• **Records supplied**
Record client_fields (raw base record : pydict) : Prop := {
  cf_same : forall f, In f (IDENTITY ++ UPDATED) -> dict_get f record = dict_get f raw;
  cf_base : forall f, ~ In f (IDENTITY ++ UPDATED) -> dict_find f record = dict_find f base }.

Lemma client_bound_fields raw base record v p : accepted sha256 raw v p ->
  validate_request_observation sha256 raw = Ok v ->
  bind_client_observation sha256 raw base = Ok record -> client_fields raw base record.
Proof.
  intros [[H1 H2 H3 H4 H5 _ _ _ _] Hp _ _ [Hk Hi] _ _] Hv H. unfold bind_client_observation in H.
  rewrite H1, eq_str_refl, Hv in H. pose proof Hp as Hp'. unfold dict_get, dict_get_or in Hp'. unfold dict_item in H.
  destruct (dict_find "request_observation" raw) as [q|]; [|done]. subst q. apply Ok_inj in H.
  destruct v as [|[k1 s1] [|[k2 s2] [|[k3 s3] [|[k4 s4] [|]]]]]; try done. injection Hk as -> -> -> ->. constructor.
  - intros f Hf. rewrite <- H. unfold dict_update. cbn [map fst snd fold_left]. unfold dict_get at 1, dict_get_or.
    rewrite !dict_find_set.
    repeat (destruct Hf as [<-|Hf]; [cbn; first [by rewrite ?H1, ?H2, ?H3, ?H4, ?H5, ?Hp
                                                |symmetry; apply Hi; cbn; tauto]|]). destruct Hf.
  - intros f Hf. rewrite <- H, !dict_find_update; [done| |].
    + cbn [map fst snd]. intros Hin. apply Hf, in_or_app. left. exact Hin.
    + cbn [map fst snd]. intros Hin. apply Hf, in_or_app. right. exact Hin.
Qed.

(** A normalised record, passing or failed after judgement. *)
Lemma observed_record raw case connector case_id events mode authority record :
  normalize_observed_case event_schema receipt_schema fuel catalog sys sha256 raw case connector case_id events mode authority
    = Ok record ->
  exists j b, collect_case_evidence event_schema fuel raw case connector events mode = Ok j /\
    built sha256 raw case connector case_id j b /\
    (forall f, ~ In f ["status"; "operation_status"; "reason"; "configtest_receipt"] -> dict_find f record = dict_find f b) /\
    (dict_get "configtest_receipt" record = dict_get "configtest_receipt" (claimed_record raw b)) /\
    In (dict_get "status" record) [PStr (j_status j); PStr "FAIL"].
Proof.
  unfold normalize_observed_case. destruct (collect_case_evidence _ _ _ _ _ _ _) as [j|] eqn:Ej; [|done].
  destruct (build_normalized_case_record _ _ _ _ _ _ _) as [b|] eqn:Eb; [|done].
  apply built_record in Eb. fold (claimed_record raw b). intros H. exists j, b. split; [done|]. split; [done|].
  assert (Hs : dict_get "status" (claimed_record raw b) = PStr (j_status j)).
  { unfold dict_get, dict_get_or. by rewrite claimed_find, (bu_status _ _ _ _ _ _ _ Eb). }
  assert (Hc : forall f, ~ In f ["status"; "operation_status"; "reason"; "configtest_receipt"] ->
    dict_find f (claimed_record raw b) = dict_find f b) by (intros f Hf; apply claimed_find; intros ->; apply Hf; cbn; tauto).
  assert (Hm : record = claimed_record raw b \/ (dict_get "status" record = PStr "FAIL" /\ exists reason,
    record = dict_update (claimed_record raw b)
      [("status", PStr "FAIL"); ("operation_status", PStr (operation_status "fail")); ("reason", PStr reason)])).
  { destruct (String.eqb _ _); [|left; by apply Ok_inj in H]. destruct (case_pass_validation_errors _ _ _ _ _ _ _ _ _ _ _ _) as [errors|]; [|done].
    apply marked_status in H as [[_ ->]|H]; [by left|by right]. }
  destruct Hm as [->|(Hf & reason & Er)]; [split; [exact Hc|]; split; [done|]; left; by symmetry|].
  rewrite Hf. split; [|split; [|right; by left]].
  - intros f Hn. rewrite Er, dict_find_update; [by apply Hc|]. cbn [map fst]. intros Hin. apply Hn.
    cbn in Hin |- *. tauto.
  - rewrite Er. unfold dict_get, dict_get_or. rewrite dict_find_update; [done|]. cbn. intuition congruence.
Qed.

• **Task details**
Across the whole listing, show each line where the word "tauto" occurs.

• **Expected answer**
                                                |symmetry; apply Hi; cbn; tauto]|]). destruct Hf.
    dict_find f (claimed_record raw b) = dict_find f b) by (intros f Hf; apply claimed_find; intros ->; apply Hf; cbn; tauto).
    cbn in Hin |- *. tauto.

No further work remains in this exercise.